Some lines in the data below hold the string "TelegramClient". Report how many, as a bare number.

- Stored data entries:
*** Block opens ***

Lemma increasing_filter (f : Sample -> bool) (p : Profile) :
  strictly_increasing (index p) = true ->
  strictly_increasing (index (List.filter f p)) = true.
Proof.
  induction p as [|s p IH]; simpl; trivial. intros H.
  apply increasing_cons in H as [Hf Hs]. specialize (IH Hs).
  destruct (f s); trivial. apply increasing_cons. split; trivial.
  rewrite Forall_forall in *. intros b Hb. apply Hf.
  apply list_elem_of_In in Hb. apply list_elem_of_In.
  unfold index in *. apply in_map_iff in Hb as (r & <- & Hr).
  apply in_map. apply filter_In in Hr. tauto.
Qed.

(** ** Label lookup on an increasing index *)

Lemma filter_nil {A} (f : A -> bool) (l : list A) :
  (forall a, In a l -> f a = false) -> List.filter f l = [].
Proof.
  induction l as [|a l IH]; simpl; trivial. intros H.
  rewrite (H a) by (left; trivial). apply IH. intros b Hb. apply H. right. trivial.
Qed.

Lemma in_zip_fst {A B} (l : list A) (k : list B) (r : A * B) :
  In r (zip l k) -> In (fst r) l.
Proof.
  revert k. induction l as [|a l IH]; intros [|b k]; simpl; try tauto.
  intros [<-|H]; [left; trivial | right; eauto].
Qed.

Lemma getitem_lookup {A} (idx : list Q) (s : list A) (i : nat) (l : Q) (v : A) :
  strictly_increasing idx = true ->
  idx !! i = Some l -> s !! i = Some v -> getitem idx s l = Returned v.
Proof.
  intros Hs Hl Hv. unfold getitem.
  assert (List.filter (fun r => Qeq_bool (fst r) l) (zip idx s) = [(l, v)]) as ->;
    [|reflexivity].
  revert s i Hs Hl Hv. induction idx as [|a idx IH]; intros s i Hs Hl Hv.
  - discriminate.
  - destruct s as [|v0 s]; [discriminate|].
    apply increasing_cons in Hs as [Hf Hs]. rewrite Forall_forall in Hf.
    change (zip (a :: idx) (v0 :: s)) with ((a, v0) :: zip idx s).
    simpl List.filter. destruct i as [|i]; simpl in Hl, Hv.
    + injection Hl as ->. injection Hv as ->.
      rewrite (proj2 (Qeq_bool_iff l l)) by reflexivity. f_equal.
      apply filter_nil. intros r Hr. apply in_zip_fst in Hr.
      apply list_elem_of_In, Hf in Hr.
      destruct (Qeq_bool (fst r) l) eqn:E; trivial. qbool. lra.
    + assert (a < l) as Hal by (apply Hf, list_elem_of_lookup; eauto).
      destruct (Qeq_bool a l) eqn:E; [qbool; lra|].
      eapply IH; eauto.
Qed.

*** Block closes ***
*** Block opens ***

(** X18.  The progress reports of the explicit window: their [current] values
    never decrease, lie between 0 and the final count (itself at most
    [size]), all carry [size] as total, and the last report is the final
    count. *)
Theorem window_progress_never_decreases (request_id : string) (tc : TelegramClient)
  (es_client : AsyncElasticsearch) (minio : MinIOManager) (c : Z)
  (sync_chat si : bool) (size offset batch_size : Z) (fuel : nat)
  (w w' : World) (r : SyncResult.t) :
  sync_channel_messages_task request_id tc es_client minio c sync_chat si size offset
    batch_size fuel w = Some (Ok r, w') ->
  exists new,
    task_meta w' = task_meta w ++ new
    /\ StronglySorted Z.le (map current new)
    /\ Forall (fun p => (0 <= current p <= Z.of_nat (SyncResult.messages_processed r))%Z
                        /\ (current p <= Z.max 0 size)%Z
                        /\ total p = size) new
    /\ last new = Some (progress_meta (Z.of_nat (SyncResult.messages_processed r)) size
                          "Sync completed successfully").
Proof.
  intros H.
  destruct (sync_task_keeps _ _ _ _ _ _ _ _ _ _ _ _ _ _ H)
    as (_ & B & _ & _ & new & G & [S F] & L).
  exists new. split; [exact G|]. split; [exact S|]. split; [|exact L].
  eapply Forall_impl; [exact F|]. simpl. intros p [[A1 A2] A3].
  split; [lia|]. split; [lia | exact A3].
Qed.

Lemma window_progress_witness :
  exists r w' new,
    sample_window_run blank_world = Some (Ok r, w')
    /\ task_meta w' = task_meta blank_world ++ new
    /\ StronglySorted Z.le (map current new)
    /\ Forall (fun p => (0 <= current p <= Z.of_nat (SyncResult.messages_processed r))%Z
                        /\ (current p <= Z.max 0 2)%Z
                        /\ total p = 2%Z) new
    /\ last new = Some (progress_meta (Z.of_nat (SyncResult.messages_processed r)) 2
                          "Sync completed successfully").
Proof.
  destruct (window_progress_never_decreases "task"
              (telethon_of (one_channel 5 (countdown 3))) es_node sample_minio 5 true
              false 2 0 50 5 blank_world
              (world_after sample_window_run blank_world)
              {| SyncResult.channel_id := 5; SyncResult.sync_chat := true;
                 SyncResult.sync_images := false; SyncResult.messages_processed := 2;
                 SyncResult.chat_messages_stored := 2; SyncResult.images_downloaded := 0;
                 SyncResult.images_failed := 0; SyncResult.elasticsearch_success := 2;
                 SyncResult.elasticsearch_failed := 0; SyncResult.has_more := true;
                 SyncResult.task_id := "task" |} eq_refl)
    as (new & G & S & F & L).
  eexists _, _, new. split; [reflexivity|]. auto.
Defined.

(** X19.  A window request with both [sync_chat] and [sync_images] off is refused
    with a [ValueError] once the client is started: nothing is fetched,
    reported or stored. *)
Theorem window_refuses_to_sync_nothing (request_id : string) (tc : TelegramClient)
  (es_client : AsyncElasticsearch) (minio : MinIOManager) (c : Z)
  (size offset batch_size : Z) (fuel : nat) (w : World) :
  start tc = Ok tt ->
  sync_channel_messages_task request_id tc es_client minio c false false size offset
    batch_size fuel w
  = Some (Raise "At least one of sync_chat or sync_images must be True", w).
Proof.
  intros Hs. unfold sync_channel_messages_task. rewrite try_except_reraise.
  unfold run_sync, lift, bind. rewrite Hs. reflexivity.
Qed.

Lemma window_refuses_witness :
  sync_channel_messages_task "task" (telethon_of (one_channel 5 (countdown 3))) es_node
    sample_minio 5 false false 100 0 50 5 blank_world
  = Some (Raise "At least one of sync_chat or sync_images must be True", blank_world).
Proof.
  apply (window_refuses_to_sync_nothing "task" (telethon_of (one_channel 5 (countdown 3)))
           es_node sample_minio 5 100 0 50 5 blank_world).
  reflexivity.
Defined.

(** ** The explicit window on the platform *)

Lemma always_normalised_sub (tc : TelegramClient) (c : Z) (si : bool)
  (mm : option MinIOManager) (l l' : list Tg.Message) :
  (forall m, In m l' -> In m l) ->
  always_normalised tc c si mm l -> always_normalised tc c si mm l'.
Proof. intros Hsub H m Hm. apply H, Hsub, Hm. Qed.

*** Block closes ***
*** Block opens ***

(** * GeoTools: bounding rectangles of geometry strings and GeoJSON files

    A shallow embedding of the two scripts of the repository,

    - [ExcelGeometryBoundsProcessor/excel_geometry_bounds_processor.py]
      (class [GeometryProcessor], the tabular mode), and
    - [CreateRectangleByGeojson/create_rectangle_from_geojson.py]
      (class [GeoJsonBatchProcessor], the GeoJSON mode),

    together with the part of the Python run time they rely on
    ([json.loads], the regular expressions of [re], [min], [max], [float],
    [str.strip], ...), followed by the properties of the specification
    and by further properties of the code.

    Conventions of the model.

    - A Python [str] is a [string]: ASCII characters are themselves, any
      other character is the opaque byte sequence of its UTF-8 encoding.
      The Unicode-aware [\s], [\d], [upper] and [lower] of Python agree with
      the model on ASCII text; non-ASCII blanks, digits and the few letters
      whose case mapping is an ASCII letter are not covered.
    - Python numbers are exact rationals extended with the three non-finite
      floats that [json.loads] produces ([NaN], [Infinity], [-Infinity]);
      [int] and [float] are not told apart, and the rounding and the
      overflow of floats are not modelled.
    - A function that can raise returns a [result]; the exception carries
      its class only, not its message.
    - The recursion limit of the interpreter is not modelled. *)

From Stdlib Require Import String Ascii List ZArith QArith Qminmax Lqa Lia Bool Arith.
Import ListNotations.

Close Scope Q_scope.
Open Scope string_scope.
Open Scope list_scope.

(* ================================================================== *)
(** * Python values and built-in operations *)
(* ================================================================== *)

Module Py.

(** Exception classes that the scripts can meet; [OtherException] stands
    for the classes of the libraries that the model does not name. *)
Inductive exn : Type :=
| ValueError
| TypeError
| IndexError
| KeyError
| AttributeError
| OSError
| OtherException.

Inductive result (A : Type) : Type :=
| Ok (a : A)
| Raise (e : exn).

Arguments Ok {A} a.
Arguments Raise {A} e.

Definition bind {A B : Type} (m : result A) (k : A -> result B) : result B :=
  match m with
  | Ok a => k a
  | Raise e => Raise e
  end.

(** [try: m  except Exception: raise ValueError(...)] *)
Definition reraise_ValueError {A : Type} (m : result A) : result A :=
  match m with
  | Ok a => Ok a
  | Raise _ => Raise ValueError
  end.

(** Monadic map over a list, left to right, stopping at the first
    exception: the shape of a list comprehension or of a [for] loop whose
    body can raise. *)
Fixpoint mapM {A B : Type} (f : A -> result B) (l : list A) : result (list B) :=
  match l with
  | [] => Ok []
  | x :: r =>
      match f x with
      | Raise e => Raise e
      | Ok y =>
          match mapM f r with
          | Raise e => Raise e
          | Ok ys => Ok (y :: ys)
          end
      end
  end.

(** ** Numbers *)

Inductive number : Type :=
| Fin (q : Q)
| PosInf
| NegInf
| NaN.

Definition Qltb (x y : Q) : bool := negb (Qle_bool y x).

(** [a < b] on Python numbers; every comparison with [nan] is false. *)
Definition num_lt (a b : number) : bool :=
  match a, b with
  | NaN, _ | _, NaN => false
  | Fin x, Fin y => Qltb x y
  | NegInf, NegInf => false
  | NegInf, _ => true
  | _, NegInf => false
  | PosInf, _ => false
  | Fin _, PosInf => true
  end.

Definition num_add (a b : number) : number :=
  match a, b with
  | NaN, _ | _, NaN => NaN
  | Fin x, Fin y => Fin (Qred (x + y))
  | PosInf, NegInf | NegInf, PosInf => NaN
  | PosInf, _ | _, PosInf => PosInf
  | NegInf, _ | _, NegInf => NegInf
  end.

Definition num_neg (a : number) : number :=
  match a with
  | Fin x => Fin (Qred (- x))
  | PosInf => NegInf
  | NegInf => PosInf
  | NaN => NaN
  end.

*** Block closes ***

- REPLY:
3